Familiarizing yourself with these costs, as well as the type of coverage you can expect from Medicare, can help you prepare for retirement spending with regard to health and insurance. This way, you can also prepare for things like out-of-pocket costs in your retirement savings.
As mentioned earlier, you can expect commuting expenses to vary significantly when you retire, but you’ll still need to allot money for transportation. These retirement expenses cover the cost of maintaining and repairing your vehicle, gas, insurance, or paying for car rentals and public transportation.

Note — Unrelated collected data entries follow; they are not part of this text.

(* ===== verification/PebbleKVSProps.v ===== *)
(** * PebbleKVSProps: the persistent store refines the ledger

    The contents of the database are related to the ledger of committed blocks
    ([views]): the data keys hold the world state, the history keys the
    superseded records still retained, and the index keys name them by the block
    that superseded them.  Commits, prunes, readers and restarts preserve the
    relation, and every reader is answered with the state at its height. *)

From Stdlib Require Import ZArith Lia.
From stdpp Require Import base numbers list gmap strings sorting relations.
From S2P Require Import Prelude Blocks KVSpec KVHistory Codec PebbleCodec PebbleKVS.
From S2P Require LightKVS.

Local Open Scope Z_scope.
Local Open Scope go_scope.

(** ** Database contents *)

Definition hkey (k : string) (vv : ValueVersion) : byte_slice :=
  historyKey k (vv_BlockNum vv) (vv_TxNum vv).

Lemma dataKey_head k : ∃ x, dataKey k = prefixData :: x.
Proof. by eexists. Qed.
Lemma hkey_head k vv : ∃ x, hkey k vv = prefixHistory :: x.
Proof. by eexists. Qed.
Lemma indexKey_head c h : ∃ x, indexKey c h = prefixIndex :: x.
Proof. by eexists. Qed.

Lemma hkey_inj k vv k' vv' :
  key_ok k → key_ok k' → record_ok vv → record_ok vv' → hkey k vv = hkey k' vv' →
  k = k' ∧ vv_BlockNum vv = vv_BlockNum vv'.
Proof.
  intros Hk Hk' (B & T & _) (B' & T' & _) E.
  destruct (historyKey_inj _ _ _ _ _ _ Hk Hk' B B' T T' E) as (Ek & Eb & _). by split.
Qed.

Abbreviation history := (string → ValueVersion → Z → Prop).

(** [m] is the meta part: what is stored under each meta key. *)
Record views (g : content) (d : worldstate) (H : history) (m : content) : Prop := {
  v_data k : key_ok k → g (dataKey k) = encodeRecord <$> d !! k;
  v_dok k vv : d !! k = Some vv → key_ok k ∧ record_ok vv;
  v_hok k vv c : H k vv c → key_ok k ∧ record_ok vv ∧ is_u64 c;
  v_uniq k vv c vv' c' :
    H k vv c → H k vv' c' → vv_BlockNum vv = vv_BlockNum vv' → vv = vv' ∧ c = c';
  v_hist x v : g (prefixHistory :: x) = Some v ↔
    ∃ k vv c, H k vv c ∧ prefixHistory :: x = hkey k vv ∧ v = encodeRecord vv;
  v_idx x v : g (prefixIndex :: x) = Some v ↔
    ∃ k vv c, H k vv c ∧ prefixIndex :: x = indexKey c (hkey k vv) ∧ v = [];
  v_meta x : g (prefixMeta :: x) = m x
}.

Lemma views_ext g g' d H H' m :
  (∀ x, g' x = g x) → (∀ k vv c, H' k vv c ↔ H k vv c) → views g d H m → views g' d H' m.
Proof.
  intros Hg HH []. constructor; try setoid_rewrite HH; try setoid_rewrite Hg; assumption.
Qed.

Lemma op_apply_ne g op x :
  (match op with Put k _ | Delete k => x ≠ k end) → op_apply g op x = g x.
Proof. destruct op; intros Hx; simpl; by rewrite decide_False. Qed.

(** Writing a meta key changes the meta part alone. *)
Lemma views_put_meta g d H m x v :
  views g d H m →
  views (op_apply g (Put (prefixMeta :: x) v)) d H (λ y, if decide (y = x) then Some v else m y).
Proof.
  intros []. constructor; try assumption. intros y. unfold op_apply. rewrite v_meta0.
  destruct (decide (y = x)) as [->|Hne]; [by rewrite decide_True|]. rewrite decide_False; [done|]. by intros [=].
Qed.

Lemma views_put_data g d H m k vv :
  views g d H m → key_ok k → record_ok vv →
  views (op_apply g (Put (dataKey k) (encodeRecord vv))) (<[k := vv]> d) H m.
Proof.
  intros [] Hk Hvv. constructor; try assumption.
  - intros k' Hk'. unfold op_apply. rewrite lookup_insert. destruct (decide (k = k')) as [<-|Hne].
    + by rewrite decide_True.
    + rewrite decide_False; [auto|]. intros E%dataKey_inj; [|done..]. done.
  - intros k' vv'. rewrite lookup_insert. case_decide as Hd; [|auto]. subst. by intros [= <-].
Qed.

(** A new history entry with its index entry. *)
Lemma views_put_hist g d H m k vv c :
  views g d H m → key_ok k → record_ok vv → is_u64 c →
  (∀ vv' c', H k vv' c' → vv_BlockNum vv' = vv_BlockNum vv → vv' = vv ∧ c' = c) →
  views (op_apply (op_apply g (Put (hkey k vv) (encodeRecord vv))) (Put (indexKey c (hkey k vv)) [])) d
    (λ k' vv' c', H k' vv' c' ∨ (k' = k ∧ vv' = vv ∧ c' = c)) m.
Proof.
  intros [Hd Hdok Hhok Huniq Hh Hi Hm] Hk Hvv Hc Hfresh. constructor; try assumption.
  - intros k' vv' c' [?|(-> & -> & ->)]; eauto.
  - intros k' w e w' e' [Hw|(-> & -> & ->)] [Hw'|(? & -> & ->)] Hb; subst; eauto.
    destruct (Hfresh w' e' Hw') as [-> ->]; auto.
  - intros x v. rewrite op_apply_ne by by intros [=]. unfold op_apply. case_decide as Hx.
    + split; [intros <-%(inj Some); exists k, vv, c; split; [by right|by split]|].
      intros (k' & w & e & Hw & E & ->). destruct Hw as [Hw|(-> & -> & _)]; [|done].
      rewrite Hx in E. destruct (Hhok _ _ _ Hw) as (? & ? & _).
      apply hkey_inj in E as [<- Hb]; [|assumption..]. by destruct (Hfresh w e Hw) as [-> _].
    + rewrite Hh. split; [intros (k' & w & e & ? & ? & ?); eauto 10|].
      intros (k' & w & e & [?|(-> & -> & ->)] & E & ->); [eauto 10|done].
  - intros x v. unfold op_apply. destruct (decide (prefixIndex :: x = indexKey c (hkey k vv))) as [Hx|Hx].
    + split; [intros <-%(inj Some); exists k, vv, c; split; [by right|by split]|]. by intros (k' & w & e & Hw & E & ->).
    + rewrite decide_False by by intros [=]. rewrite Hi. split; [intros (k' & w & e & ? & ? & ?); eauto 10|].
      intros (k' & w & e & [?|(-> & -> & ->)] & E & ->); [eauto 10|done].
Qed.

(** Deleting a history entry with its index entry. *)
Lemma views_del_hist g d H m k vv c :
  views g d H m → H k vv c →
  views (op_apply (op_apply g (Delete (hkey k vv))) (Delete (indexKey c (hkey k vv)))) d
    (λ k' vv' c', H k' vv' c' ∧ ¬ (k' = k ∧ vv' = vv ∧ c' = c)) m.
Proof.
  intros [Hd Hdok Hhok Huniq Hh Hi Hm] Hin. destruct (Hhok _ _ _ Hin) as (Hk & Hvv & Hc).
  assert (∀ k' w e, H k' w e → hkey k' w = hkey k vv → k' = k ∧ w = vv ∧ e = c) as Hone.
  { intros k' w e Hw E. destruct (Hhok _ _ _ Hw) as (? & ? & _). apply hkey_inj in E as [-> Hb]; [|assumption..].
    destruct (Huniq _ _ _ _ _ Hw Hin Hb) as [-> ->]. done. }
  constructor; try assumption.
  - intros k' w e [? _]. eauto.
  - intros k' w e w' e' [? _] [? _]. eauto.
  - intros x v. rewrite op_apply_ne by by intros [=]. unfold op_apply. case_decide as Hx.
    + split; [done|]. intros (k' & w & e & [Hw Hn] & E & ->). destruct Hn. apply Hone; [done|congruence].
    + rewrite Hh. split.
      * intros (k' & w & e & Hw & E & ->). exists k', w, e. split_and!; [done| |done..].
        intros (-> & -> & ->). done.
      * intros (k' & w & e & [Hw _] & E & ->). eauto 10.
  - intros x v. unfold op_apply. destruct (decide (prefixIndex :: x = indexKey c (hkey k vv))) as [Hx|Hx].
    + split; [done|]. intros (k' & w & e & [Hw Hn] & E & ->). destruct Hn. rewrite Hx in E.
      destruct (Hhok _ _ _ Hw) as (_ & _ & He). apply indexKey_inj in E as [-> E]; [|done..]. apply Hone; done.
    + rewrite decide_False by by intros [=]. rewrite Hi. split.
      * intros (k' & w & e & Hw & E & ->). exists k', w, e. split_and!; [done| |done..].
        intros (-> & -> & ->). done.
      * intros (k' & w & e & [Hw _] & E & ->). eauto 10.
Qed.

Statistics show that the average transportation expenses in retirement are about $7,492 annually. While often an overlooked aspect of preparing one’s retirement plan, you should definitely consider allotting a portion of your finances for this expense.
Even more so if you live in a car-dependent community where public transportation can be difficult for aging populations to access. According to Transportation for America, about 80% of Americans above 65 live in these areas, yet little is being done to provide safe and accessible transportation options for seniors.
As such, saving money can often come down to opting for ride-hailing services like Uber or Lyft, especially if you don’t plan on using your car frequently. If you do plan on driving around regularly, though, shopping for car insurance on a yearly basis can be a great way to save money. This will help you lower one of the biggest transportation expenses in your budget and help you get the best deal every time.
A huge chunk of spending in retirement apparently goes to dining out, with retiree households spending an average of $6,599 yearly on food. While convenient, especially for those living alone, dining out may not be the healthiest and most cost-effective option.
As such, meal planning and grocery shopping are still the best options for those looking to save on food expenses. Additional practices like the following can also account for significant savings:
● Sticking to a regular shopping schedule
● Making a shopping list
● Clipping coupons
● Using senior citizen discounts
● Buying store brands
● Using a credit card with cash-back benefits
Lastly, your utilities include water, electricity, phone, and internet bills—and will set you back by around $3,810 yearly. There are many ways to cut down utility costs, though, such as installing programmable thermostats and opting for energy-saving appliances and lighting fixtures. If you’re financially capable, you may also want to consider going solar, which can save you money in the long run.
On average, retirement savings can range anywhere between $131,631 to $282,554. Depending on your retirement goals and lifestyle, you can definitely find a budget and savings goal that’s doable for you while ensuring that you can live comfortably during retirement. As with anything, preparing well and planning ahead are your best tools, especially with regard to the top expenses in retirement we discussed above.